Because of different #define's, Warp may take a very different path through header files than other preprocessors do. In fact, Warp doesn't have any predefined macros other than the ones required by the Standard. Hence, to use it with cpp or clang's preprocessor, it needs to be driven with a command that -D defines each macro.

There's a command (I forget at the moment what it is) that will tell cpp to list all its predefined macros. It's quite a few. You'll need to do that for clang to get an equivalent list, then drive Warp with that.

You'll be able to tell if it is taking the same path or not by using a diff on the outputs that ignores whitespace differences.

The reason Warp doesn't predefine all that stuff is because every install of gcc has a different list, and it's completely impractical to try and keep up with all that.


I did in fact, use warpdrive, which uses those predefines, as you can see in the commands.

I'm also familiar with the innerworkings on llvm and gcc (having hacked a lot on both), and generated the list of include paths i used with warpdrive (emulating gcc 4.8.1) to be exactly the same as GCC on my system uses for 4.8.1.

I also verified the preprocessed output is "sane" in each case, as per diff.
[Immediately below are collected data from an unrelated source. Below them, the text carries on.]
(** * Trading simulator engine of the ALPHA Finance backend (src/main.py)

    A shallow embedding of the simulator endpoints of [src/main.py]
    ([initialize_simulator], [get_simulator_state], [execute_trade],
    [get_trade_history], [update_stock_prices]) together with the helper
    [calculate_portfolio_value], and the properties of the specification
    that concern them.

    Modelling conventions.
    - Python [int] is [Z] (unbounded).  Python [float] is idealised as an
      exact rational [Q]: rounding, NaN and infinities are outside the
      model, and arithmetic statements are stated up to [Qeq] ([==]);
      the theorems that rest on this say "in exact arithmetic".
    - The exceptions of arithmetic are those of Python: [x / 0] raises
      [ZeroDivisionError], and an [int] operand that meets a [float]
      raises [OverflowError] when it lies beyond the doubles
      ([to_float]).
    - ["avg_price"] is typed [Any]: it holds the [int] literal of line 390
      or the [float] computed at line 396 ([Number]).
    - The process-wide registries [simulator_db] and [trades_db] form the
      [World]; every endpoint is a computation in the monad [M], which
      threads the world and may raise an exception.  When an exception is
      raised the world reached so far is kept: Python does not roll back.
    - [state = simulator_db[user_id]] is a reference to the stored object,
      so every assignment to a field of [state] writes through to the
      world.
    - [datetime.now()], [uuid.uuid4()] and [random.uniform] are ambient
      sources; their results are passed to the endpoints as arguments. *)

From Stdlib Require Import ZArith QArith Qround List String Sorted Permutation Lia.
From Stdlib Require Import Lqa.
From stdpp Require Import gmap strings list fin_maps.

Open Scope Z_scope.
Open Scope Q_scope.
Open Scope string_scope.

(** ** Numbers *)

(** Python's [x < y] on numbers. *)
Definition Qltb (x y : Q) : bool := negb (Qle_bool y x).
>Using that to compile warp with gdc with the flags it suggests (-release is not recognized by gdc, -O3 is),

Andrei wrote on Reddit:

"We build warp at Facebook using gdc with -fno-bound-checks -frelease -O4."

http://www.reddit.com/r/programming/comments/21m0bz/warp_a_f...


This is not the set of flags you have in the makefile on github though. I would expect people to use those :)

In any case, building warp with this brings the timings down to 2.31 seconds, so clang is still 40% faster (1.41 vs 2.31)

In any case, at least on my side, i don't have time to further explore, i'd love to see cases where warp is faster, but i haven't found them.

(There is also a certain irony of saying you don't post numbers because you get accused, then saying i used the wrong flags, but ...)


Thanks for doing this. I have read that clang uses some SIMD instructions to speed this up, and I don't know how much that contributes. Warp doesn't use any inline assembler.

And, as your numbers show, suggesting the change in compiler flags was entirely justified.


the SIMD usage is mainly to do two things.

In the lexer, it is used for block comment skipping. It will find the end of block comments 16 characters at a time (on both PPC and x86).

During line number computation, it will also find newlines 16 characters at a time.

This could actually (nowadays) be done 32 characters at a time on newer processors, but isn't.


This is flat-out fascinating. Thanks.


64 characters with AVX-512? =)


I didn't check to see if the instructions exist, but possibly :)

You do start to hit two issues though as oyu increase the size of the skipping:

1. Alignment 2. If the average block comment/line is < 64 characters, you may lose more time performing the instruction and then counting the trailing zeros in the result to find the place it ended.

I have no numbers to back up whether this matters, of course :)


AVX-512 does not seem to have PMOVMSKB, which is how I assume it is being done with SSE2. There are other ways to skin that cat, but it's unclear whether they have any advantage over using AVX2 with VPMOVMSKB.


I posted a patch here: https://gist.github.com/dberlin/9867614

It adds AVX2 and SSE4.2 instruction support. It makes no discernible difference performance wise that i can find :)


Heh, awesome! I'll try it out today.


I'm curious how much of an effect this has.


I forgot to ask - are you compiling Warp for a 64 bit executable? Use -m64 if you're not sure.